(Directions) How many of the lines below hold the string "JazzClub"? Say only the number.

(Dataset excerpts)

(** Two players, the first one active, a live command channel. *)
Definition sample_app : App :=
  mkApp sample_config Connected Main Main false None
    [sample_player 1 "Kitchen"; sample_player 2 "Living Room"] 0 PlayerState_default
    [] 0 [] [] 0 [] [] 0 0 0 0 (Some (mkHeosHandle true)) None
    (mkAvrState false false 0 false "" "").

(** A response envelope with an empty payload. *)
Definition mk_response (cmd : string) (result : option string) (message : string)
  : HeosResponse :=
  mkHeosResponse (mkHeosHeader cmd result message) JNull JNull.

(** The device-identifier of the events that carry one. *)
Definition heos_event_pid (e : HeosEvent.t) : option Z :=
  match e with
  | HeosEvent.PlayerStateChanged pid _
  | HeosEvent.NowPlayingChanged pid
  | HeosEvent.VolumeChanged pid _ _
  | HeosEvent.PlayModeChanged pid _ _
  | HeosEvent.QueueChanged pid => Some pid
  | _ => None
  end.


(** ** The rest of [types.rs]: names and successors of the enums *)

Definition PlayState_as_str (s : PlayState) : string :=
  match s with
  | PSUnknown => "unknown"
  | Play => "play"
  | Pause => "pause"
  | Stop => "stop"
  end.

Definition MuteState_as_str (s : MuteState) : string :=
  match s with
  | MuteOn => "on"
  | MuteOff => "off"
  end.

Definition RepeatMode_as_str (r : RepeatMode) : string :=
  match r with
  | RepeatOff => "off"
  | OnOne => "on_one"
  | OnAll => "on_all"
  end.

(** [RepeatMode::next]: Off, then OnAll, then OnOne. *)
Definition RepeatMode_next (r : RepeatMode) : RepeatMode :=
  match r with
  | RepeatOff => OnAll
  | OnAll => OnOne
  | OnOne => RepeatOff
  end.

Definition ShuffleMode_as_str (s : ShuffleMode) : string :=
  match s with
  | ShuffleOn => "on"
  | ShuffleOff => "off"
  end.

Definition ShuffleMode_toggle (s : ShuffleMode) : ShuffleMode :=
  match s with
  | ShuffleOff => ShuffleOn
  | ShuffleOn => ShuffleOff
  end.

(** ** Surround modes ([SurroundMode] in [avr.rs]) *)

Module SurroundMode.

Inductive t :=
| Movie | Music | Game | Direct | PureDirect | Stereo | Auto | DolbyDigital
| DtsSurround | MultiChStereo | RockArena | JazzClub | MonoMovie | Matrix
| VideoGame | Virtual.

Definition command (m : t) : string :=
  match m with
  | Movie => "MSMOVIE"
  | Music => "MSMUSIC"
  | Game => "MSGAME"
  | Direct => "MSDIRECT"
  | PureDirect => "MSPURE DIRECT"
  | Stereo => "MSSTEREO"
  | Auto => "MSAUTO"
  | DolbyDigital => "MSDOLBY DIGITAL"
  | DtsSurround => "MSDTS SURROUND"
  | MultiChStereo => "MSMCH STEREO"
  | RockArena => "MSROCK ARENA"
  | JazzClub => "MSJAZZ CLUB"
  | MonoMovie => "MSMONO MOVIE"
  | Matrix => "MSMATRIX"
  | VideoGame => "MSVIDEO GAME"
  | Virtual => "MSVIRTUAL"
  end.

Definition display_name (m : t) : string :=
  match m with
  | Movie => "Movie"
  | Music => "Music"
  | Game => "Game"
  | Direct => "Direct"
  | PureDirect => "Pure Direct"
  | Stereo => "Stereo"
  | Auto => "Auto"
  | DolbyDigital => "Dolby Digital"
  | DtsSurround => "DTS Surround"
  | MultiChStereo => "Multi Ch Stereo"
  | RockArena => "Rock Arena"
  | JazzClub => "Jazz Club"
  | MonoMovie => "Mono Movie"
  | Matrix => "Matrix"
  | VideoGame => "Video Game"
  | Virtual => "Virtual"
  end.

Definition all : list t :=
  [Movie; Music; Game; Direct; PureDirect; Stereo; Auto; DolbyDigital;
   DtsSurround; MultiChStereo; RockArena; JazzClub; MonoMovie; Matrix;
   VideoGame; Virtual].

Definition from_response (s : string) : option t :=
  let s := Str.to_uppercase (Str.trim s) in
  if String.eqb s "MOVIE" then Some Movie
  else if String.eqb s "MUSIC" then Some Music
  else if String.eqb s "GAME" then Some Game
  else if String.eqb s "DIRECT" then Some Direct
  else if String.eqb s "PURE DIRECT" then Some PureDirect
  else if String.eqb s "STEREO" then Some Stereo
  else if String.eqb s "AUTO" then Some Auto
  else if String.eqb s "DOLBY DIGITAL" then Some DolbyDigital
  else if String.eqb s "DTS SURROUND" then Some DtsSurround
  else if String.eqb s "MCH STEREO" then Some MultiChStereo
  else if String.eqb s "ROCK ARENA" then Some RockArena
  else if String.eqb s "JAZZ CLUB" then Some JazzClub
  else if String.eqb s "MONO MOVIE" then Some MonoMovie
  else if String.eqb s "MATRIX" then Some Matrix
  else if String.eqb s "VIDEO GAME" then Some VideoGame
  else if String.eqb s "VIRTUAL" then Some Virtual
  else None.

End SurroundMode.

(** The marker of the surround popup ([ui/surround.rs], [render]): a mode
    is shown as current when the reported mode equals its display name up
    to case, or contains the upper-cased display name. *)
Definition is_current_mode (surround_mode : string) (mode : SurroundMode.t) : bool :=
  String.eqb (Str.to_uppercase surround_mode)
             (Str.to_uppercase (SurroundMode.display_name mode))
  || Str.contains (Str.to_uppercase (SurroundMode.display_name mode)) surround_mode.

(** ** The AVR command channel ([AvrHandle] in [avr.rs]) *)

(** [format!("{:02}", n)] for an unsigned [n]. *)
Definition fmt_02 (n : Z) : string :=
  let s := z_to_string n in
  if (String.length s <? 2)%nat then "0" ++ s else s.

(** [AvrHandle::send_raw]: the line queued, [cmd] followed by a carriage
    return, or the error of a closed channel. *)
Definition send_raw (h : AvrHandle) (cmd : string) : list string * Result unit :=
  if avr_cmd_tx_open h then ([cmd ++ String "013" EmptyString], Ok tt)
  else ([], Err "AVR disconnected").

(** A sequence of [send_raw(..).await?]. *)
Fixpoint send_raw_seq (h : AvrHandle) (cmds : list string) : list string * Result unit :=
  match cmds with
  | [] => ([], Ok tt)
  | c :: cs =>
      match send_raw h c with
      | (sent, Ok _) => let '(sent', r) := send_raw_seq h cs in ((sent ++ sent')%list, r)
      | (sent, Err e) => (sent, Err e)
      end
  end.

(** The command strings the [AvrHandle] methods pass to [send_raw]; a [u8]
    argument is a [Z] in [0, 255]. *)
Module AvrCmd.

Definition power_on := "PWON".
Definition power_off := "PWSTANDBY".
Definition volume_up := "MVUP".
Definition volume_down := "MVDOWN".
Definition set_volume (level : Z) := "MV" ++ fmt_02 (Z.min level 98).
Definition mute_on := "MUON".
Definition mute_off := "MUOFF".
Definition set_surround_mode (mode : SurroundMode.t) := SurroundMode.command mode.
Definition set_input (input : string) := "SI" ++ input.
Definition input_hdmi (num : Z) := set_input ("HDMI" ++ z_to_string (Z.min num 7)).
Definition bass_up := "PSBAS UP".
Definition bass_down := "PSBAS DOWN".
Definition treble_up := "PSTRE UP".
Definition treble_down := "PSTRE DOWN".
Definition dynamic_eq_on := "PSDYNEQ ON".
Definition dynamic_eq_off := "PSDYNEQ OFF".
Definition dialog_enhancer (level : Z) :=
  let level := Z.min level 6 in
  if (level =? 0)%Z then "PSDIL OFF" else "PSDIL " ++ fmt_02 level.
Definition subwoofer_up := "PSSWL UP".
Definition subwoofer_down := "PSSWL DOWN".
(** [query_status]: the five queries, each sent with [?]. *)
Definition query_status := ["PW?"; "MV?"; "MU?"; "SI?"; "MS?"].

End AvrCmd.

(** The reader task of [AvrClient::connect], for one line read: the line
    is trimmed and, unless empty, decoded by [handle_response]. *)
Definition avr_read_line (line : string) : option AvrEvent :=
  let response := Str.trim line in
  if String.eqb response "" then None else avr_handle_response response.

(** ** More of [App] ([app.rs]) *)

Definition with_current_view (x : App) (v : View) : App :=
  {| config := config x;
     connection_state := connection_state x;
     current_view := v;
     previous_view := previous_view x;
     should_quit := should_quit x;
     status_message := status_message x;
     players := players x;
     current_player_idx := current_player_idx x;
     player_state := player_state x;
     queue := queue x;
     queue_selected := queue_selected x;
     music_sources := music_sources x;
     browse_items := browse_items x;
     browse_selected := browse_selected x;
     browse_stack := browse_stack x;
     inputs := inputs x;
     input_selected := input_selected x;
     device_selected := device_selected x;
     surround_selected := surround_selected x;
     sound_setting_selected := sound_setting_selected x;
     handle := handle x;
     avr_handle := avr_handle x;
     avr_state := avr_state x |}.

(Answer to this exercise) 5